Greenpeace warnt vor falsch deklarierten Thun-Konserven

Die Umweltschutzorganisation Greenpeace weist darauf hin, dass europäische Supermärkte häufig Thunfisch-Dosen anbieten, die falsch gekennzeichnet seien. Laut Zutatenliste enthalten die Konserven in der Regel Echten Bonito (Skipjack). Tatsächlich handelt es sich jedoch häufig um einen Mix aus verschiedenen Thunfischarten. Das sei EU-weit verboten, teilte Greenpeace in Hamburg mit. Die Umweltschützer hatten aus zwölf EU-Ländern jeweils fünf verschiedene Marken einer DNA-Analyse unterworfen. Durchgeführt wurde die Untersuchung der insgesamt 165 Proben in dem auf Fischprodukte spezialisierten spanischen Molekularlabor ATZI-Tecnalia. In 30 Prozent der Dosen sei nicht das gewesen, was deklariert war oder überhaupt erlaubt ist. So sei auch Fleisch von überfischten Arten wie dem Großaugen- und dem Gelbflossenthun enthalten gewesen.

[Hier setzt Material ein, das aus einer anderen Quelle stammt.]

(** * internal/crypto: the SIWS verifier, the encrypted envelope and the nonce store

    A shallow embedding of [internal/crypto/crypto.go].  Go strings are
    byte strings ([string]), [[]byte] is [list byte], a [map[string]string]
    is a [gmap string string], a nil-able pointer is an [option], an
    [error] result is an [option] of an error value ([None] is [nil]).
    [log.Printf] lines write to the process log only and are left out. *)

From Stdlib Require Import ZArith NArith Lia List Bool.
From Stdlib.Strings Require Import Ascii String Byte.
From stdpp Require Import gmap strings list.
Import ListNotations.

(** ** Go basics *)

(** [time.Time] as an instant on the integer line, counted in nanoseconds
    from the zero time (January 1, year 1, 00:00 UTC); [time.Duration] is
    a count of nanoseconds.  The integers are unbounded: the ends of the
    range Go represents are not modelled. *)
Definition Time := Z.
Definition Duration := Z.

Module time.
Definition IsZero (t : Time) : bool := (t =? 0)%Z.
Definition Before (t u : Time) : bool := (t <? u)%Z.
Definition After (t u : Time) : bool := (u <? t)%Z.
Definition Add (t : Time) (d : Duration) : Time := (t + d)%Z.
End time.

#[global] Instance byte_eq_decision : EqDecision byte := Byte.byte_eq_dec.

(** [s == ""] *)
Definition str_empty (s : string) : bool :=
  match s with EmptyString => true | _ => false end.

(** [[]byte(s)] and [string(b)] *)
Definition bytes_of (s : string) : list byte := String.list_byte_of_string s.
Definition string_of (b : list byte) : string := String.string_of_list_byte b.

(** * The libraries the package calls

    Models of the Go library functions that [crypto.go] calls, written from
    their specifications; each is checked against published test vectors
    below. *)

(** ** Bytes as numbers *)

Definition z_of_byte (b : byte) : Z := Z.of_N (Byte.to_N b).
Definition byte_of_z (z : Z) : byte :=
  default Byte.x00 (Byte.of_N (Z.to_N (z mod 256))).

(** Big-endian bytes of a 32-bit word. *)
Definition be32 (w : Z) : list byte :=
  [byte_of_z (Z.shiftr w 24); byte_of_z (Z.shiftr w 16);
   byte_of_z (Z.shiftr w 8); byte_of_z w].

(** The number a byte string spells in big-endian. *)
Definition be_number (bs : list byte) : Z :=
  fold_left (fun acc b => acc * 256 + z_of_byte b)%Z bs 0%Z.

(** [chunks n l]: [l] cut into pieces of [n] elements (the last may be
    shorter). *)
Fixpoint chunks_fuel {A} (fuel n : nat) (l : list A) : list (list A) :=
  match fuel with
  | O => []
  | S fuel' =>
      match l with
      | [] => []
      | _ => take n l :: chunks_fuel fuel' n (drop n l)
      end
  end.
Definition chunks {A} (n : nat) (l : list A) : list (list A) :=
  chunks_fuel (length l) n l.

(** ** crypto/sha256 (FIPS 180-4) *)

Module sha256.
Local Open Scope Z_scope.

Definition Size : nat := 32.
Definition BlockSize : nat := 64.

Definition mask32 : Z := 2 ^ 32 - 1.
Definition add32 (x y : Z) : Z := (x + y) mod 2 ^ 32.
Definition rotr (n x : Z) : Z :=
  Z.lor (Z.shiftr x n) (Z.land (Z.shiftl x (32 - n)) mask32).

Definition Ch (x y z : Z) : Z := Z.lxor (Z.land x y) (Z.land (Z.lxor x mask32) z).
Definition Maj (x y z : Z) : Z :=
  Z.lxor (Z.lxor (Z.land x y) (Z.land x z)) (Z.land y z).
Definition bsig0 (x : Z) : Z := Z.lxor (Z.lxor (rotr 2 x) (rotr 13 x)) (rotr 22 x).
Definition bsig1 (x : Z) : Z := Z.lxor (Z.lxor (rotr 6 x) (rotr 11 x)) (rotr 25 x).
Definition ssig0 (x : Z) : Z := Z.lxor (Z.lxor (rotr 7 x) (rotr 18 x)) (Z.shiftr x 3).
Definition ssig1 (x : Z) : Z := Z.lxor (Z.lxor (rotr 17 x) (rotr 19 x)) (Z.shiftr x 10).

(** The constants are the first 32 bits of the fractional parts of the
    square roots (initial hash value) and cube roots (round constants) of
    the first primes. *)
Definition is_prime (n : Z) : bool :=
  forallb (fun d => negb (n mod Z.of_nat d =? 0)) (seq 2 (Z.to_nat n - 2)).
Definition primes : list Z :=
  Eval vm_compute in List.filter is_prime (map Z.of_nat (seq 2 310)).

Fixpoint cube_root (bits : nat) (n r : Z) : Z :=
  match bits with
  | O => r
  | S b =>
      let c := r + 2 ^ Z.of_nat b in
      if c * c * c <=? n then cube_root b n c else cube_root b n r
  end.

Definition K : list Z :=
  Eval vm_compute in
    map (fun p => cube_root 40 (p * 2 ^ 96) 0 mod 2 ^ 32) (take 64 primes).
Definition H0 : list Z :=
  Eval vm_compute in map (fun p => Z.sqrt (p * 2 ^ 64) mod 2 ^ 32) (take 8 primes).

(** The message schedule: 16 words of the block, extended to 64. *)
Fixpoint schedule (n : nat) (w : list Z) : list Z :=
  match n with
  | O => w
  | S n' =>
      let t := length w in
      let at_ k := nth (t - k) w 0 in
      schedule n'
        (w ++ [add32 (add32 (ssig1 (at_ 2%nat)) (at_ 7%nat))
                     (add32 (ssig0 (at_ 15%nat)) (at_ 16%nat))])
  end.

Record state := State { sa : Z; sb : Z; sc : Z; sd : Z; se : Z; sf : Z; sg : Z; sh : Z }.

Definition round (s : state) (kw : Z * Z) : state :=
  let '(State a b c d e f g h) := s in
  let t1 := add32 (add32 (add32 h (bsig1 e)) (add32 (Ch e f g) kw.1)) kw.2 in
  let t2 := add32 (bsig0 a) (Maj a b c) in
  State (add32 t1 t2) a b c (add32 d t1) e f g.

Definition words (block : list byte) : list Z := map be_number (chunks 4 block).

Definition compress (s : state) (block : list byte) : state :=
  let w := schedule 48 (words block) in
  let '(State a b c d e f g h) := fold_left round (zip K w) s in
  State (add32 (sa s) a) (add32 (sb s) b) (add32 (sc s) c) (add32 (sd s) d)
        (add32 (se s) e) (add32 (sf s) f) (add32 (sg s) g) (add32 (sh s) h).

Definition pad (msg : list byte) : list byte :=
  let len := Z.of_nat (length msg) in
  msg ++ [byte_of_z 128] ++ repeat Byte.x00 (Z.to_nat ((55 - len) mod 64))
      ++ be32 (Z.shiftr (8 * len) 32) ++ be32 (8 * len).

Definition init : state :=
  match H0 with
  | [a; b; c; d; e; f; g; h] => State a b c d e f g h
  | _ => State 0 0 0 0 0 0 0 0
  end.

Definition digest (s : state) : list byte :=
  let '(State a b c d e f g h) := s in
  be32 a ++ be32 b ++ be32 c ++ be32 d ++ be32 e ++ be32 f ++ be32 g ++ be32 h.

(** [sha256.Sum256] *)
Definition Sum256 (msg : list byte) : list byte :=
  digest (fold_left compress (chunks 64 (pad msg)) init).

(** SHA-224 is SHA-256 from another initial hash value (the second 32
    bits of the fractional parts of the square roots of the ninth to the
    sixteenth prime), cut to 28 bytes. *)
Definition Size224 : nat := 28.
Definition H0_224 : list Z :=
  Eval vm_compute in
    map (fun p => Z.sqrt (p * 2 ^ 128) mod 2 ^ 32) (take 8 (drop 8 primes)).
Definition init224 : state :=
  match H0_224 with
  | [a; b; c; d; e; f; g; h] => State a b c d e f g h
  | _ => State 0 0 0 0 0 0 0 0
  end.

(** [sha256.Sum224] *)
Definition Sum224 (msg : list byte) : list byte :=
  take Size224 (digest (fold_left compress (chunks 64 (pad msg)) init224)).

End sha256.

(** ** crypto/hmac with SHA-256 (RFC 2104) *)

Definition byte_xor (a b : byte) : byte := byte_of_z (Z.lxor (z_of_byte a) (z_of_byte b)).

Module hmac.
Definition key_block (key : list byte) : list byte :=
  let k := if (sha256.BlockSize <? length key)%nat then sha256.Sum256 key else key in
  k ++ repeat Byte.x00 (sha256.BlockSize - length k).
Definition Sum (key msg : list byte) : list byte :=
  let k0 := key_block key in
  sha256.Sum256 (map (byte_xor (byte_of_z 92)) k0
                 ++ sha256.Sum256 (map (byte_xor (byte_of_z 54)) k0 ++ msg)).
End hmac.

(** ** golang.org/x/crypto/hkdf with SHA-256 (RFC 5869) *)

Module hkdf.

(** [hkdf.Extract]: a nil salt stands for a string of [Size] zeros. *)
Definition Extract (secret salt : list byte) : list byte :=
  let salt := match salt with [] => repeat Byte.x00 sha256.Size | _ => salt end in
  hmac.Sum salt secret.

(** The output blocks T(counter), T(counter+1), ... of [hkdf.Expand]. *)
Fixpoint blocks (n : nat) (prk info prev : list byte) (counter : Z) : list byte :=
  match n with
  | O => []
  | S n' =>
      let t := hmac.Sum prk (prev ++ info ++ [byte_of_z counter]) in
      t ++ blocks n' prk info t (counter + 1)%Z
  end.

(** The reader [hkdf.New] returns. *)
Record Reader := { prk : list byte; info : list byte }.

Definition New (secret salt info : list byte) : Reader :=
  {| prk := Extract secret salt; info := info |}.

(** [io.ReadFull] of [n] bytes from a fresh reader: the stream holds at
    most 255 blocks. *)
Definition ReadFull (r : Reader) (n : nat) : option (list byte) :=
  if (255 * sha256.Size <? n)%nat then None
  else Some (take n (blocks (Nat.div (n + sha256.Size - 1) sha256.Size) (prk r) (info r) [] 1%Z)).

End hkdf.


(** ** encoding/base64 *)

Module base64.

(** An encoding: its 64 characters, and its padding character if it pads. *)
Record Encoding := {
  alphabet : string;
  padChar : option ascii
}.

Definition encodeStd : string :=
  "ABCDEFGHIJKLMNOPQRSTUVWXYZabcdefghijklmnopqrstuvwxyz0123456789+/".
Definition encodeURL : string :=
  "ABCDEFGHIJKLMNOPQRSTUVWXYZabcdefghijklmnopqrstuvwxyz0123456789-_".

Definition StdEncoding : Encoding :=
  {| alphabet := encodeStd; padChar := Some "="%char |}.
Definition RawURLEncoding : Encoding :=
  {| alphabet := encodeURL; padChar := None |}.

Fixpoint index_of (c : ascii) (s : string) (i : N) : option N :=
  match s with
  | EmptyString => None
  | String d rest => if Ascii.eqb c d then Some i else index_of c rest (i + 1)%N
  end.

Auch der deutsche Marktführer Saupiquet, dessen Produkte fast in jedem Supermarkt erhältlich seien, halte sich nicht an die gesetzlichen Vorgaben. In Deutschland gekaufte Dosen der Marken Saupiquet und La Miranda enthielten zwei Arten (Bonito/Katsuwonus pelamis und Kleiner Thun/Euthynnus spp.) Die Marke Nixe von Lidl wurde in den Niederlanden und in Großbritannien getestet. In den Niederlanden fand sich Großaugenthun darin, obwohl Echter Bonito auf der Verpackung ausgewiesen war. In Großbritannien enthielt die Dose neben Echtem Bonito auch Kleinen Thun. "Die Thunfisch-Industrie ist außer Kontrolle," kommentierte Greenpeace-Meeresbiologin Iris Menn: "Die Hersteller wollen das Massenprodukt Thunfisch in Dosen möglichst billig anbieten."